What the task asks:
How many lines of the records below contain the word "assert"? Answer with the number alone.

■ ■ ■ ■ ■

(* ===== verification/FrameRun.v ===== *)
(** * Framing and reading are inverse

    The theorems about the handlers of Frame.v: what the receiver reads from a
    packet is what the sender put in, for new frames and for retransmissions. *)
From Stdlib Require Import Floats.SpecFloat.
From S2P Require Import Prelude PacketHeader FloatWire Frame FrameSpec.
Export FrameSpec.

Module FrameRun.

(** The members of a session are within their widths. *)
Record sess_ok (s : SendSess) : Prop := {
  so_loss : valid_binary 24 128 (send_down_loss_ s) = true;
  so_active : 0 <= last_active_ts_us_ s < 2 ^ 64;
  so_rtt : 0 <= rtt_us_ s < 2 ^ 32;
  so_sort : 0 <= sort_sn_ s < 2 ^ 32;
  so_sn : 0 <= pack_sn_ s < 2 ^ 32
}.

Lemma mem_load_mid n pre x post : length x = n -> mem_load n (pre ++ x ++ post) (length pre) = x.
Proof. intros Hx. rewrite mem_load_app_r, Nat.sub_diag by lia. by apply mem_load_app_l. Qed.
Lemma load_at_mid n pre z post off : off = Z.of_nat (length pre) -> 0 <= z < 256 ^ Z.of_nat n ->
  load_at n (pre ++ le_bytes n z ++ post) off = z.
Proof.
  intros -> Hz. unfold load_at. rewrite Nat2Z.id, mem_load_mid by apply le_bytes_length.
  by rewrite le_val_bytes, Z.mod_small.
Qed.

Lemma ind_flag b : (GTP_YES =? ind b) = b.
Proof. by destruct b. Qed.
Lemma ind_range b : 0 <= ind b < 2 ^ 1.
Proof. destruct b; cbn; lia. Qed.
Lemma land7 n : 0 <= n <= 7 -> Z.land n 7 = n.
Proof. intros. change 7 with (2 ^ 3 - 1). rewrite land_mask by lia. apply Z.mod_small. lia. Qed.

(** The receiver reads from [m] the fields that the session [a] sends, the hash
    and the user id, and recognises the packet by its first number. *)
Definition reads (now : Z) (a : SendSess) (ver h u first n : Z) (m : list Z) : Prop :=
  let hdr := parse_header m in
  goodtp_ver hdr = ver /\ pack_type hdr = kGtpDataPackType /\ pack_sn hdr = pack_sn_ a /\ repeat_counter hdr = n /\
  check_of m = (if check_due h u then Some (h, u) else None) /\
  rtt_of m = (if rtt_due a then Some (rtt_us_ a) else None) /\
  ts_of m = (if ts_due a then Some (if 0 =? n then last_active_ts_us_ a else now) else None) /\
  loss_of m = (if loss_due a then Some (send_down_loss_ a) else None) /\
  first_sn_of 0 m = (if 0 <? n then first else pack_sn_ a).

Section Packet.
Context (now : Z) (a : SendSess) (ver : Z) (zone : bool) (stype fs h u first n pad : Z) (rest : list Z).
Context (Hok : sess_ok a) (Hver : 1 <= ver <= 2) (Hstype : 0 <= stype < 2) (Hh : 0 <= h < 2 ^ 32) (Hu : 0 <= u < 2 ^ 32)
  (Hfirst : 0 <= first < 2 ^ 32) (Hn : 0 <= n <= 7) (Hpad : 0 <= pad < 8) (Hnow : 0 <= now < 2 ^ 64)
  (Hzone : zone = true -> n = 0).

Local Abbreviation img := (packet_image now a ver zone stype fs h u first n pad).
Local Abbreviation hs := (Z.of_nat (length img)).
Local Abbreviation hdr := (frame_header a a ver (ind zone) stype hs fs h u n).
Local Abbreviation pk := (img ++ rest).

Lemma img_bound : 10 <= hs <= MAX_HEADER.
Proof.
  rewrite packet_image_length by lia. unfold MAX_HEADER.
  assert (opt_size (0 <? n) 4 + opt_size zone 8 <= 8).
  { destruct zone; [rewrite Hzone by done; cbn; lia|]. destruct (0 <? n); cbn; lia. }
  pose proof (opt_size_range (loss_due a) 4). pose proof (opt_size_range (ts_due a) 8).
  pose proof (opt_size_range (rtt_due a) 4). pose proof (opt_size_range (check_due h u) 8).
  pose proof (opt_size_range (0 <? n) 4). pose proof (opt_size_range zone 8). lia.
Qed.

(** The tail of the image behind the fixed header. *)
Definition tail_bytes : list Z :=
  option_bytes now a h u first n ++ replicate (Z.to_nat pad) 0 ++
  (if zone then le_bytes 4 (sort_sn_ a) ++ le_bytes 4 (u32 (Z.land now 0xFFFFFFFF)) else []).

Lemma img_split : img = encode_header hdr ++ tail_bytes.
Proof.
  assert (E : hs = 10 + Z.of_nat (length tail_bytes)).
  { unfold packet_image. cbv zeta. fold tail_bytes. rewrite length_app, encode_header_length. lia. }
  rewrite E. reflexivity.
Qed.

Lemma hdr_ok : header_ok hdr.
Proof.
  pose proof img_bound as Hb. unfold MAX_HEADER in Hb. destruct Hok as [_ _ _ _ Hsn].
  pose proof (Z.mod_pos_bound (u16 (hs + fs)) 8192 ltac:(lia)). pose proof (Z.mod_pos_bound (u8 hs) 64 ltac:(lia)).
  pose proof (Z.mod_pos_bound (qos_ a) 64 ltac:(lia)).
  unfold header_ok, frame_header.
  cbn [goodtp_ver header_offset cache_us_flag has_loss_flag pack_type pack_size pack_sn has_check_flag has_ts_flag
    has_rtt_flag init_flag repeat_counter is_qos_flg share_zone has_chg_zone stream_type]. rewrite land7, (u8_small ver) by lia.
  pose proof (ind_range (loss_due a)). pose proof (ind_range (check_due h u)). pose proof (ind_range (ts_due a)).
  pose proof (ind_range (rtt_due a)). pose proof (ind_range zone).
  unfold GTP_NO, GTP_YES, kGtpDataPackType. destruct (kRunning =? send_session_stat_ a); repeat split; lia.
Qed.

■ ■ ■ ■ ■

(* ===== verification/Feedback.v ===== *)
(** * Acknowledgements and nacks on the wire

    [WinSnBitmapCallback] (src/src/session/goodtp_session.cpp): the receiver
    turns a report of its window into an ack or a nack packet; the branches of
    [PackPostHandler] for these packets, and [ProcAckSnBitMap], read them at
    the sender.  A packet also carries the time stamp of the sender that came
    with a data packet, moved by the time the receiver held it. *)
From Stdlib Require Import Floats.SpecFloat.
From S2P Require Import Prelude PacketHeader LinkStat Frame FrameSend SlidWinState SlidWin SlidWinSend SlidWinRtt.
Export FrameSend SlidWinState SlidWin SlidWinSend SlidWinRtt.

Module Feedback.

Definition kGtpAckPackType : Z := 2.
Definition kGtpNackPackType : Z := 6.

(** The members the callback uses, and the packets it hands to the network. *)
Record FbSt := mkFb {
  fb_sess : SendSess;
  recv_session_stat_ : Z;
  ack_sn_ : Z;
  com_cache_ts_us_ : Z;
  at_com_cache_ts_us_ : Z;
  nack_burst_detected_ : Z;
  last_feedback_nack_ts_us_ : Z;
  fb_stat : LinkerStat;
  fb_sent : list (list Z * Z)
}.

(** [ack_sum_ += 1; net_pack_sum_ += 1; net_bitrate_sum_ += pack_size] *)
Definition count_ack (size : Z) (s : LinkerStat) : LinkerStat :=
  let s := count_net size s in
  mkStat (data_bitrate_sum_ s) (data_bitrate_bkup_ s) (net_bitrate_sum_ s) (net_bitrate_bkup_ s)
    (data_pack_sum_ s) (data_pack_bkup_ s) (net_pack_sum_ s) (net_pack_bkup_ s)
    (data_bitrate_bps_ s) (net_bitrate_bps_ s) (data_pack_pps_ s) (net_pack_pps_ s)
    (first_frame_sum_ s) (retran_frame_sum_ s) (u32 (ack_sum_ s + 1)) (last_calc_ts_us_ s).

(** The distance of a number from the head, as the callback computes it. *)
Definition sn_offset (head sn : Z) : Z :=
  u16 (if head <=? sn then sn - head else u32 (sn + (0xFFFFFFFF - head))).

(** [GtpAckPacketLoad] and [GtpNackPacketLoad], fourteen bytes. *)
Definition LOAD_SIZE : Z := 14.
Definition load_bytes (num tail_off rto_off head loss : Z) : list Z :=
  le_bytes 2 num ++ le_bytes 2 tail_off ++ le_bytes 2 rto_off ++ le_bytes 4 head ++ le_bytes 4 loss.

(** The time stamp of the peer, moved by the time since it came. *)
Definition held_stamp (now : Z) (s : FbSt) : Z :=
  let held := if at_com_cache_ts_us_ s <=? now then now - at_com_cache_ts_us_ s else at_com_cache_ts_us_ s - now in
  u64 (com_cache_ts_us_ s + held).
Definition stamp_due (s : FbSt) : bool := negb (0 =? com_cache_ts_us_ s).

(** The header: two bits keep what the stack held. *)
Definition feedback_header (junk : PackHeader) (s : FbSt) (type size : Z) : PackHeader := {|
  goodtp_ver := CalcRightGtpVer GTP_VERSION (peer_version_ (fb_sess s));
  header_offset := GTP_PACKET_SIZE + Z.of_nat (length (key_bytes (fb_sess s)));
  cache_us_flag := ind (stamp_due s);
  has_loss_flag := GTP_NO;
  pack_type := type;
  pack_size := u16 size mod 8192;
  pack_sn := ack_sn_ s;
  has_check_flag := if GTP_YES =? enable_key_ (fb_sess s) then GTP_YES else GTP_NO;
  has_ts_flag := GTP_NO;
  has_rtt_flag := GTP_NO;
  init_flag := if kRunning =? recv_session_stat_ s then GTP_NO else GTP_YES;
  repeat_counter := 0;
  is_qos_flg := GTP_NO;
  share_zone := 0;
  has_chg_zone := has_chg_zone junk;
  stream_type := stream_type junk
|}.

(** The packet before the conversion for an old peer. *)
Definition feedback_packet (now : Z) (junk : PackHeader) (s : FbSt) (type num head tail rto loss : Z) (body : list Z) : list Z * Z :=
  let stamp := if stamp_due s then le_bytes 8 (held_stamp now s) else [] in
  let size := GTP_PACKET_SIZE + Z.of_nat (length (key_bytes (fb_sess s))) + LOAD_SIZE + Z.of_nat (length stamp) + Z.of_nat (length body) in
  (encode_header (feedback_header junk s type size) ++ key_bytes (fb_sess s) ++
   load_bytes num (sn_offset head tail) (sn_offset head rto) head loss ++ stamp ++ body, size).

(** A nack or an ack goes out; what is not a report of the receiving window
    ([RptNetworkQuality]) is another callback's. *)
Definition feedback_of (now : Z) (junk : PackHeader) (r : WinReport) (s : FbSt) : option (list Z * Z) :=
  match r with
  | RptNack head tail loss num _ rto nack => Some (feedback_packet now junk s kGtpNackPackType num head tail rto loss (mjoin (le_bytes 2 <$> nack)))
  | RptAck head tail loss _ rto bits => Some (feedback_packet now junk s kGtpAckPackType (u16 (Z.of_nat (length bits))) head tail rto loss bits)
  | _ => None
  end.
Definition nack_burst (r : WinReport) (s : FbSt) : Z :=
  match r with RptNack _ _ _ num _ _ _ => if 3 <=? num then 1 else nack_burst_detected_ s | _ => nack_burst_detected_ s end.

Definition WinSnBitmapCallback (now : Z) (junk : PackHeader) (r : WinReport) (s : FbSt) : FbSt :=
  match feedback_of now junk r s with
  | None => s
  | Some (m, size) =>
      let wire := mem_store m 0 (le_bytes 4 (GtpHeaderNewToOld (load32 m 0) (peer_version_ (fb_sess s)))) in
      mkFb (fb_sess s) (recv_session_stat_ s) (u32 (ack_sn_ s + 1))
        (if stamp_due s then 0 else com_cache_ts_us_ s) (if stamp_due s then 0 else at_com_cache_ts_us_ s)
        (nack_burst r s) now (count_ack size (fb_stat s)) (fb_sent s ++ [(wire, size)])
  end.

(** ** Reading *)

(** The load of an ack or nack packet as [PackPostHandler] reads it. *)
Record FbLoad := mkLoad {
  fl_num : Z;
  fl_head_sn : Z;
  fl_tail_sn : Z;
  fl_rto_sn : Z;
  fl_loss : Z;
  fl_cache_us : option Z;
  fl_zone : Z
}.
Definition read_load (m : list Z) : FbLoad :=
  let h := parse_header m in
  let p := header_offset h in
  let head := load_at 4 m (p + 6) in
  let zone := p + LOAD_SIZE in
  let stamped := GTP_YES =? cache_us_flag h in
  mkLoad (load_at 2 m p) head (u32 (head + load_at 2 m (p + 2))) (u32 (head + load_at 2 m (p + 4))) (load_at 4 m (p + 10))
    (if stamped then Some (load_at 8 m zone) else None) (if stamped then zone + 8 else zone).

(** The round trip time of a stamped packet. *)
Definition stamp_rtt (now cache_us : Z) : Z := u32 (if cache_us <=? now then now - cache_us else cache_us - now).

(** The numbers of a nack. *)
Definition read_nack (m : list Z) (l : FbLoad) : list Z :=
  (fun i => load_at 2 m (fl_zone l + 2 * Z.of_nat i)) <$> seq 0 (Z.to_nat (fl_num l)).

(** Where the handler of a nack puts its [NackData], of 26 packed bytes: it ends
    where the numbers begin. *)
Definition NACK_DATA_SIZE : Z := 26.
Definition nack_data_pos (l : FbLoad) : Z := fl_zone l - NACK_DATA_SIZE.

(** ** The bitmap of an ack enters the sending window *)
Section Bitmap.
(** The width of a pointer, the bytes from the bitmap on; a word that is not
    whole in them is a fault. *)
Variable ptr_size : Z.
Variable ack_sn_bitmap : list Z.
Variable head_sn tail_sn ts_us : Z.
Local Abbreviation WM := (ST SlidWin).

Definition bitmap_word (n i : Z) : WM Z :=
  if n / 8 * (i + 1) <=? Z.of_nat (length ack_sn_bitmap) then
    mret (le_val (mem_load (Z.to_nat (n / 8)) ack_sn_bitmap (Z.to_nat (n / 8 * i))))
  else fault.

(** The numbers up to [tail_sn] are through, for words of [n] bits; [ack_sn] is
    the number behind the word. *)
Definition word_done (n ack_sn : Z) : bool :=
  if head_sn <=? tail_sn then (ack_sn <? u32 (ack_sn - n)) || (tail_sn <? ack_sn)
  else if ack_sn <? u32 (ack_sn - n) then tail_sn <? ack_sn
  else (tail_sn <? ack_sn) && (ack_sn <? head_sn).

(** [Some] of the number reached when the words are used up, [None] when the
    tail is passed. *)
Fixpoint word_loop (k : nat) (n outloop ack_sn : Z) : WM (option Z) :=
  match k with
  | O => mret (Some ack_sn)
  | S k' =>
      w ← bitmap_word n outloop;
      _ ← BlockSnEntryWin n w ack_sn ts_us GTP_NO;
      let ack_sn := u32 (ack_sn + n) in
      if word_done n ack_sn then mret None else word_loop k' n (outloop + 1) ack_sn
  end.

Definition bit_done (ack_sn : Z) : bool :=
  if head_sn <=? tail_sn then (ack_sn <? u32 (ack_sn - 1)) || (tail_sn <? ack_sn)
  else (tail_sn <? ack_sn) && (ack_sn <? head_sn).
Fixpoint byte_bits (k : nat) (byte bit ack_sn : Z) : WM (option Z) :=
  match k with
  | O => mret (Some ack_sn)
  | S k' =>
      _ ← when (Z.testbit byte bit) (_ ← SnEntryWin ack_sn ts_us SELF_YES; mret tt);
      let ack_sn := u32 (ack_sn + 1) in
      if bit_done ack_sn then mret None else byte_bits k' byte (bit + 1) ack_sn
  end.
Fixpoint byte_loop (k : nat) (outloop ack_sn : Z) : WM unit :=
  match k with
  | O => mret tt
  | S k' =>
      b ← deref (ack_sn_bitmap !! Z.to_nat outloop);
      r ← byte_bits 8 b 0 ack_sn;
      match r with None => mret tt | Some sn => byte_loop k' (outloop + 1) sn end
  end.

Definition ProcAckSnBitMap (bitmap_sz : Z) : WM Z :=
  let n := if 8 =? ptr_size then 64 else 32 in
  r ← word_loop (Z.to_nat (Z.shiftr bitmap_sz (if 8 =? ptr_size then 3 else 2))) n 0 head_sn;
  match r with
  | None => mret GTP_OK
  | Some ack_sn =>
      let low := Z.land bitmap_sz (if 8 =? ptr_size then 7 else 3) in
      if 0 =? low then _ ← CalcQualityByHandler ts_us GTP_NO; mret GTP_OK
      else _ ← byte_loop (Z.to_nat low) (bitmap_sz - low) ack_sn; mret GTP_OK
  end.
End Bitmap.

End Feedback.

■ ■ ■ ■ ■

Written reply:
2